Opinion articles provide independent perspectives on key community issues, separate from our newsroom reporting.

Opinion

1/21 Letters: Light rail will make medical care more accessible.

A rendering of a proposed light rail station for downtown Durham.
A rendering of a proposed light rail station for downtown Durham.

A major medical center must provide ready and reliable access to its resources and services. Indeed, major centers throughout the United States are serviced by rail and subway lines, in some cases directly under the medical center itself. We write to urge Duke University to join with Durham and the Triangle community in support of the Durham-Orange Light Rail transit project. One of us is a professor of pediatrics at Duke Medical School, the other an urban planner and doctoral candidate at MIT.

Faculty, staff, patients and visitors to Duke — as well as the Durham VA Health Care System — will benefit from dramatically improved access. Trips downtown will be shortened to just over seven minutes. The now-30-minute trip between North Carolina Central University and the medical center will be reduced to 16 minutes.

This light rail project is the first step in the development of a transportation system that will afford members of the Triangle community ready access to medical care without needing to drive or pay the costs of parking. That’s an important step forward for equity in our city, where 17 percent of residents live in poverty and 8 percent of households have no access to a vehicle. Light rail will provide an essential alternative to our region’s mounting traffic and help limit urban sprawl and reduce greenhouse gas emissions. This will make Durham an even better place to live and raise families.

Michael Freemark, MD, Duke University Medical Center

Yonah Freemark, MST, MCP, Massachusetts Institute of Technology

Rising costs

We all need to speak out against light rail. Our politicians have not been truthful to us. In 2012, when the sales tax increase vote was held, politicians told us local costs would be only 25 percent of $1.4 billion or $350 million. Now, state funding is cut, and our current cost is 42 percent of $2.5 billion, plus $800 million interest payments on 45 year debt. Since the total cost is now $3.2 billion, it will take 125 years to get the one billion passengers needed to get the just the per passenger construction costs down to $3.

Besides grossly underestimating the project cost and assuming falsely that the government would fund 75 percent of the cost, the project is being botched. Only last month, project leaders learned that downtown stakeholders are up in arms over the plan to close major street crossings. Now we need $81 million more to dig tunnels downtown. Big stakeholders, e.g., Duke, have expressed concern with the routing near Duke Hospital, and residents are upset with a placement of the railroad yard in their neighborhood. Why weren’t these problems foreseen by the planners and addressed long ago? Durham should say no to the project. You’re paying hundreds in taxes each year for light rail. Will light rail benefit you? We need a new referendum on light rail versus other, better uses of our resources.

Rod Gerwe

Durham

In harm’s way

My husband and I are both retired U.S. Army officers. We spent our entire working lives serving our country, not a political party. We raised our son to do the same. He is now a U.S. Foreign Service officer also serving our country, not a political party. He has served in several overseas posts, loyally representing the interests and concerns of the United States. Many of his colleagues are stationed in the neighborhood of recent enemy attacks. None of these Americans are being paid as they go in harm’s way on our behalf. Senators and representatives refusing to vote to reopen the government are getting their salaries. Yet all they care about is their political party, not their country. For shame.
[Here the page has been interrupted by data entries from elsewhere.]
(* ===== verification/StrProps.v ===== *)
(** * StrProps: what the string utilities compute

    The in-place functions stay inside their buffer and cut what they say, but for
    [str_mid]; [str_replace] replaces the leftmost occurrences one after the
    other and ends unless the searched text is empty; [str_wscmp] orders texts
    without their white space, the other way round from [strcmp]. *)
From S2P Require Import Prelude Text ConfigOpt StrUtil.

Abbreviation chars := String.list_ascii_of_string.
Definition no_nul (t : string) : bool := all_chars (fun c => negb (Ascii.eqb c NUL)) t.

(** ** Texts *)
Lemma chars_app a b : chars (a +:+ b) = (chars a ++ chars b)%list.
Proof. induction a as [|c a IH]; [done|]. cbn. by rewrite IH. Qed.
Lemma length_chars a : length (chars a) = String.length a.
Proof. induction a as [|c a IH]; [done|]. cbn. by rewrite IH. Qed.
Lemma substring_app a b : String.substring 0 (String.length a) (a +:+ b) = a.
Proof. induction a as [|c a IH]; cbn; [by destruct b|]. by rewrite IH. Qed.
Lemma str_drop_app a b : str_drop (String.length a) (a +:+ b) = b.
Proof.
  unfold str_drop. rewrite length_append.
  replace (String.length a + String.length b - String.length a)%nat with (String.length b) by lia.
  induction a as [|c a IH]; [|exact IH]. cbn.
  rewrite <- (append_nil_r b) at 2. apply substring_app.
Qed.
Lemma append_inj a a' b b' :
  a +:+ b = a' +:+ b' -> String.length a = String.length a' -> a = a' /\ b = b'.
Proof.
  revert a'. induction a as [|c a IH]; intros [|c' a']; cbn; try done.
  intros [= -> H] [= Hl]. by destruct (IH _ H Hl) as [-> ->].
Qed.
(** Two ways of cutting a text. *)
Lemma append_split a a' b b' :
  a +:+ b = a' +:+ b' -> (String.length a <= String.length a')%nat -> exists u, a' = a +:+ u /\ b = u +:+ b'.
Proof.
  revert a'. induction a as [|c a IH]; intros a'; [by exists a'|].
  destruct a' as [|c' a']; cbn; [lia|]. intros [= -> H] Hl.
  destruct (IH a' H ltac:(lia)) as (u & -> & ->). by exists u.
Qed.
(** config_opt.c, lines 2657 to 2806. *)
Definition config_options_base_16 : list option_t := [
  opt2 "CONFIG_BT_BNEP_PROTO_FILTER" NULL;
  opt3 "CONFIG_BT_HCIUSB" NULL OPT_MODULE_EXPAND;
  opt3 "CONFIG_BT_HCIUART" NULL OPT_MODULE_EXPAND;
  opt2 "CONFIG_BT_HCIUART_H4" NULL;
  opt2 "CONFIG_BT_HCIUART_BCSP" NULL;
  opt3 "CONFIG_BT_HCIVHCI" NULL OPT_MODULE_EXPAND;
  opt3 "CONFIG_BT_HCIBTUART" NULL OPT_MODULE_EXPAND;
  opt3 "CONFIG_RG_BLUETOOTH_REQUIRES_MAC" NULL OPT_HC;
  opt3 "CONFIG_RG_BLUETOOTH_PAN" NULL OPT_HC;
  opt3 "CONFIG_RG_OBEX" NULL OPT_HC;
  opt3 "CONFIG_RG_CTP" NULL OPT_HC;
  opt3 "CONFIG_RG_CTP_VOIP_EMULATOR" NULL OPT_HC;
  opt4 "CONFIG_RG_KAFFE" NULL (OPT_HC .| OPT_MAJOR_FEATURE) (Some "Kaffe support");
  opt2 "CONFIG_RG_KAFFE_JAVALIB_RT" NULL;
  opt2 "CONFIG_RG_KAFFE_JAVALIB_TOOLS" NULL;
  opt2 "CONFIG_RGTV" NULL;
  opt4 "CONFIG_SOUND_ICH" NULL OPT_MODULE_EXPAND (Some "Intel's on board sound");
  opt4 "CONFIG_BLK_DEV_SIS5513" NULL OPT_MODULE_EXPAND (Some "HD DMA support");
  opt4 "CONFIG_B44" NULL OPT_MODULE_EXPAND (Some "BCM 4400 ethernet driver");
  opt4 "CONFIG_RG_LIBMAD" NULL OPT_HC (Some "MAD: MPEG Audio Decoder library");
  opt2 "CONFIG_RG_ROOTFS_TMPFS" NULL;
  opt3 "CONFIG_RG_INITFS_CRAMFS" NULL OPT_EXPORT;
  opt2 "CONFIG_RG_ROOTFS_RAMDISK" NULL;
  opt3 "CONFIG_RG_INITFS_RAMDISK" NULL OPT_EXPORT;
  opt3 "CONFIG_TMPFS" NULL OPT_NOSTRIP;
  opt3 "CONFIG_RG_INITFS_RAMFS" NULL OPT_EXPORT;
  opt2 "CONFIG_RG_MAINFS" NULL;
  opt3 "CONFIG_RG_MAINFS_CRAMFS" NULL OPT_EXPORT;
  opt3 "CONFIG_RG_MODFS" NULL OPT_EXPORT;
  opt3 "CONFIG_RG_MODFS_CRAMFS" NULL OPT_EXPORT;
  opt3 "CONFIG_RG_MODFS_ROMFS" NULL OPT_EXPORT;
  opt3 "CONFIG_RG_CRAMFS_COMP_METHOD" NULL (OPT_STR .| OPT_EXPORT);
  opt3 "CONFIG_RG_KERNEL_COMP_METHOD" NULL OPT_STR;
  opt3 "CONFIG_RG_BZIP2_COMPRESSED_KERNEL" NULL OPT_NOSTRIP;
  opt3 "CONFIG_RG_GZIP_COMPRESSED_KERNEL" NULL OPT_NOSTRIP;
  opt3 "CONFIG_RG_LZMA_COMPRESSED_KERNEL" NULL OPT_NOSTRIP;
  opt3 "CONFIG_RG_CCACHE" NULL OPT_MK;
  opt2 "CONFIG_RG_LICENSE" NULL;
  opt3 "CONFIG_RG_VALGRIND_LOCAL_TARGET" NULL OPT_MK;
  opt3 "CONFIG_RG_LANG_TEST" NULL OPT_MK;
  opt3 "LANG_COMPILER_OPT" NULL (OPT_MK .| OPT_STR);
  opt3 "LANG_COMPILER" NULL (OPT_MK .| OPT_STR);
  opt3 "ENDIAN_LDFLAGS" NULL (OPT_INT .| OPT_MK .| OPT_STR);
  opt3 "ENDIAN_CFLAGS" NULL (OPT_INT .| OPT_MK .| OPT_STR);
  opt3 "OS_PATH" NULL (OPT_INT .| OPT_MK .| OPT_STR);
  opt3 "TOOLCHAIN_ROOT" NULL (OPT_MK .| OPT_STR);
  opt3 "I386_TARGET_MACHINE" NULL (OPT_MK .| OPT_STR);
  opt3 "I386_TOOLS_PREFIX" NULL (OPT_MK .| OPT_STR .| OPT_EXPORT);
  opt3 "TARGET_MACHINE" NULL (OPT_MK .| OPT_STR .| OPT_EXPORT);
  opt3 "TARGET_PREFIX" NULL (OPT_INT .| OPT_MK .| OPT_STR);
  opt3 "TOOLS_PREFIX" NULL (OPT_MK .| OPT_STR .| OPT_EXPORT);
  opt3 "CROSS_COMPILE" NULL (OPT_INT .| OPT_MK .| OPT_STR .| OPT_EXPORT);
  opt3 "LIBC_IN_TOOLCHAIN" NULL (OPT_MK .| OPT_EXPORT .| OPT_HC);
  opt3 "ULIBC_IN_TOOLCHAIN" NULL (OPT_MK .| OPT_EXPORT .| OPT_HC);
  opt3 "GLIBC_IN_TOOLCHAIN" NULL (OPT_MK .| OPT_EXPORT .| OPT_HC);
  opt3 "CC" NULL (OPT_INT .| OPT_MK .| OPT_STR .| OPT_EXPORT);
  opt3 "CXX" NULL (OPT_INT .| OPT_MK .| OPT_STR .| OPT_EXPORT);
  opt3 "TARGET_CXX" NULL (OPT_INT .| OPT_MK .| OPT_STR .| OPT_EXPORT);
  opt3 "TARGET_CC" NULL (OPT_INT .| OPT_MK .| OPT_STR .| OPT_EXPORT);
  opt3 "TARGET_CPP" NULL (OPT_INT .| OPT_MK .| OPT_STR .| OPT_EXPORT);
  opt3 "REAL_GCC" NULL (OPT_INT .| OPT_MK .| OPT_STR);
  opt3 "CC_FOR_BUILD" NULL (OPT_INT .| OPT_MK .| OPT_STR .| OPT_EXPORT);
  opt3 "CXX_FOR_BUILD" NULL (OPT_INT .| OPT_MK .| OPT_STR .| OPT_EXPORT);
  opt3 "GCC_HAS_SIZE_OPTIMIZE" NULL (OPT_INT .| OPT_MK);
  opt3 "GCC_VERSION" NULL (OPT_INT .| OPT_MK .| OPT_STR);
  opt3 "AR" NULL (OPT_INT .| OPT_MK .| OPT_STR .| OPT_EXPORT);
  opt3 "LD" NULL (OPT_INT .| OPT_MK .| OPT_STR .| OPT_EXPORT);
  opt3 "AS" NULL (OPT_INT .| OPT_MK .| OPT_STR .| OPT_EXPORT);
  opt3 "NM" NULL (OPT_INT .| OPT_MK .| OPT_STR .| OPT_EXPORT);
  opt3 "RANLIB" NULL (OPT_INT .| OPT_MK .| OPT_STR .| OPT_EXPORT);
  opt3 "STRIP" NULL (OPT_INT .| OPT_MK .| OPT_STR .| OPT_EXPORT);
  opt3 "SIZE" NULL (OPT_INT .| OPT_MK .| OPT_STR .| OPT_EXPORT);
  opt3 "OBJCOPY" NULL (OPT_INT .| OPT_MK .| OPT_STR .| OPT_EXPORT);
  opt3 "OBJDUMP" NULL (OPT_INT .| OPT_MK .| OPT_STR .| OPT_EXPORT);
  opt3 "HOST_AR" NULL (OPT_INT .| OPT_MK .| OPT_STR);
  opt3 "HOST_LD" NULL (OPT_INT .| OPT_MK .| OPT_STR);
  opt3 "HOST_AS" NULL (OPT_INT .| OPT_MK .| OPT_STR);
  opt3 "HOST_NM" NULL (OPT_INT .| OPT_MK .| OPT_STR);
  opt3 "HOST_RANLIB" NULL (OPT_INT .| OPT_MK .| OPT_STR);
  opt3 "HOST_STRIP" NULL (OPT_INT .| OPT_MK .| OPT_STR);
  opt3 "HOST_SIZE" NULL (OPT_INT .| OPT_MK .| OPT_STR);
  opt3 "HOST_OBJCOPY" NULL (OPT_INT .| OPT_MK .| OPT_STR);
  opt3 "HOST_OBJDUMP" NULL (OPT_INT .| OPT_MK .| OPT_STR);
  opt3 "YACC" NULL (OPT_INT .| OPT_MK .| OPT_STR);
  opt3 "LEX" NULL (OPT_INT .| OPT_MK .| OPT_STR);
  opt3 "ENV" NULL (OPT_INT .| OPT_MK .| OPT_STR .| OPT_EXPORT);
  opt3 "BASH_ENV" NULL (OPT_INT .| OPT_MK .| OPT_STR .| OPT_EXPORT);
  opt3 "YFLAGS" NULL (OPT_INT .| OPT_MK .| OPT_STR);
  opt3 "SPCC" NULL (OPT_INT .| OPT_MK .| OPT_STR);
  opt3 "FLTHDR" NULL (OPT_INT .| OPT_MK .| OPT_STR .| OPT_EXPORT);
  opt3 "TEXMFCNF" NULL (OPT_INT .| OPT_MK .| OPT_STR);
  opt3 "TEXMF" NULL (OPT_INT .| OPT_MK .| OPT_STR);
  opt3 "CONFIG_RG_DOC_ENABLED" NULL (OPT_INT .| OPT_MK .| OPT_HC);
  opt3 "RG_INCLUDE_DIR" NULL (OPT_INT .| OPT_MK .| OPT_STR);
  opt3 "RG_BIN" NULL (OPT_INT .| OPT_MK .| OPT_STR .| OPT_EXPORT);
  opt3 "RG_LIB" NULL (OPT_INT .| OPT_MK .| OPT_STR .| OPT_EXPORT);
  opt3 "RG_BUILD" NULL (OPT_INT .| OPT_MK .| OPT_STR .| OPT_EXPORT);
  opt3 "NET_TOOLS_MAKE_FILE" NULL (OPT_INT .| OPT_MK .| OPT_STR .| OPT_EXPORT);
  opt3 "LOCAL_ADD_RG_KERNEL_FOR_TARGET" NULL (OPT_INT .| OPT_MK .| OPT_STR);
  opt3 "PATH" NULL (OPT_INT .| OPT_MK .| OPT_STR .| OPT_EXPORT);
  opt3 "DYNAMIC_LINKER" NULL (OPT_INT .| OPT_MK .| OPT_STR);
  opt3 "LDFLAT" NULL (OPT_INT .| OPT_MK .| OPT_STR .| OPT_EXPORT);
  opt3 "PERM_STORAGE_FILES_DIR" NULL (OPT_INT .| OPT_MK .| OPT_STR);
  opt3 "LZMAMK" NULL (OPT_INT .| OPT_MK .| OPT_STR);
  opt3 "BINFRMT_FILE" NULL (OPT_INT .| OPT_MK .| OPT_STR);
  opt3 "COMPRESSED_RAMDISK" NULL (OPT_INT .| OPT_MK .| OPT_STR .| OPT_EXPORT);
  opt3 "COMPRESSED_INIT_DISK" NULL (OPT_INT .| OPT_MK .| OPT_STR .| OPT_EXPORT);
  opt3 "MODFS_DISK" NULL (OPT_INT .| OPT_MK .| OPT_STR .| OPT_EXPORT);
  opt3 "AUTOCONF_H" NULL (OPT_INT .| OPT_MK .| OPT_STR);
  opt3 "PROD_LINUX_TARGET" NULL (OPT_INT .| OPT_MK .| OPT_STR);
  opt3 "OS_TARGET" NULL (OPT_INT .| OPT_MK .| OPT_STR .| OPT_EXPORT);
  opt3 "HOSTCC" NULL (OPT_INT .| OPT_MK .| OPT_STR);
  opt3 "HOSTCPP" NULL (OPT_INT .| OPT_MK .| OPT_STR);
  opt3 "CPP" NULL (OPT_INT .| OPT_MK .| OPT_STR);
  opt3 "CPP_FOR_BUILD" NULL (OPT_INT .| OPT_MK .| OPT_STR);
  opt3 "RG_CFLAGS" NULL (OPT_INT .| OPT_MK .| OPT_STR);
  opt3 "STATIC_MOD_DIR" NULL (OPT_INT .| OPT_MK .| OPT_STR);
  opt3 "RG_LIBPTHREAD_VERSION" NULL (OPT_INT .| OPT_MK .| OPT_STR .| OPT_EXPORT);
  opt3 "NEEDED_SYMBOLS" NULL (OPT_INT .| OPT_MK .| OPT_STR .| OPT_EXPORT);
  opt3 "COMPRESSED_DISK" NULL (OPT_INT .| OPT_MK .| OPT_STR .| OPT_EXPORT);
  opt3 "BOOTLDR_COMPRESSED_DISK" NULL (OPT_INT .| OPT_MK .| OPT_STR .| OPT_EXPORT);
  opt3 "GENROMFS" NULL (OPT_INT .| OPT_MK .| OPT_STR .| OPT_EXPORT);
  opt3 "PROD_KERNEL_IMAGE" NULL (OPT_INT .| OPT_MK .| OPT_STR .| OPT_EXPORT);
  opt3 "OPENRG_IMG" NULL (OPT_INT .| OPT_MK .| OPT_STR);
  opt3 "OPENRG_RMT_UPDATE_IMG" NULL (OPT_INT .| OPT_MK .| OPT_STR);
  opt3 "OPENRG_PROD" NULL (OPT_INT .| OPT_MK .| OPT_STR) ].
Teri Reid, LTC, United States Army Retired

Oriental

Solutions

The N&O recently published an opinion column by a retired sociology professor who presented a historical perspective of walls. Unfortunately, neither he nor most opinion letters have proposed any solution, nor do they seem to have paid any attention to the people who actually patrol our borders. These patrol agents and their supervisors have said in numerous televised interviews that walls do work well in many areas and decrease the penetration of our border. We should be paying attention to the experts in this matter and not our politicians who seem to want to score political points.

According to a recent Pew report that cited government sources, 416,000 apprehensions occurred at our Southwest border during the first 11 months of 2018. Maybe that information can be utilized to confirm that there is a critical need for border protection. Whether that rises to the level of a crisis or not, it certainly indicates we need to act now. Even the “Pearly Gates” must be attached to a wall, much less the Vatican and the homes of wealthy politicians.